==== Data shown
Lemma deleted_execution_strands_run_witness :
  ∃ w', ExecutionApp.Delete 4 running_world = (Ok tt, w') ∧ CurrentRun 4 (st_runs (w_store w')) = Some 1 ∧
    Purge 200 4 w' = (Err ErrNotFound, w').
Proof.
  assert (ExecutionApp.Delete 4 running_world = (Ok tt, (ExecutionApp.Delete 4 running_world).2)) as E by (vm_compute; reflexivity).
  assert (CurrentRun 4 (st_runs (w_store running_world)) = Some 1) as Hr by (vm_compute; reflexivity).
  exists (ExecutionApp.Delete 4 running_world).2. split; [exact E|].
  destruct (deleted_execution_strands_run 4 running_world _ 1 E Hr) as (H1 & _ & _ & H2 & _).
  split; [exact H1|apply H2].
Defined.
========
* **Task description**: Starting from the line that contains "exists (ExecutionApp.Delete 4", reproduce each line of the data exactly through the last one.

* **Written response**:
  exists (ExecutionApp.Delete 4 running_world).2. split; [exact E|].
  destruct (deleted_execution_strands_run 4 running_world _ 1 E Hr) as (H1 & _ & _ & H2 & _).
  split; [exact H1|apply H2].
Defined.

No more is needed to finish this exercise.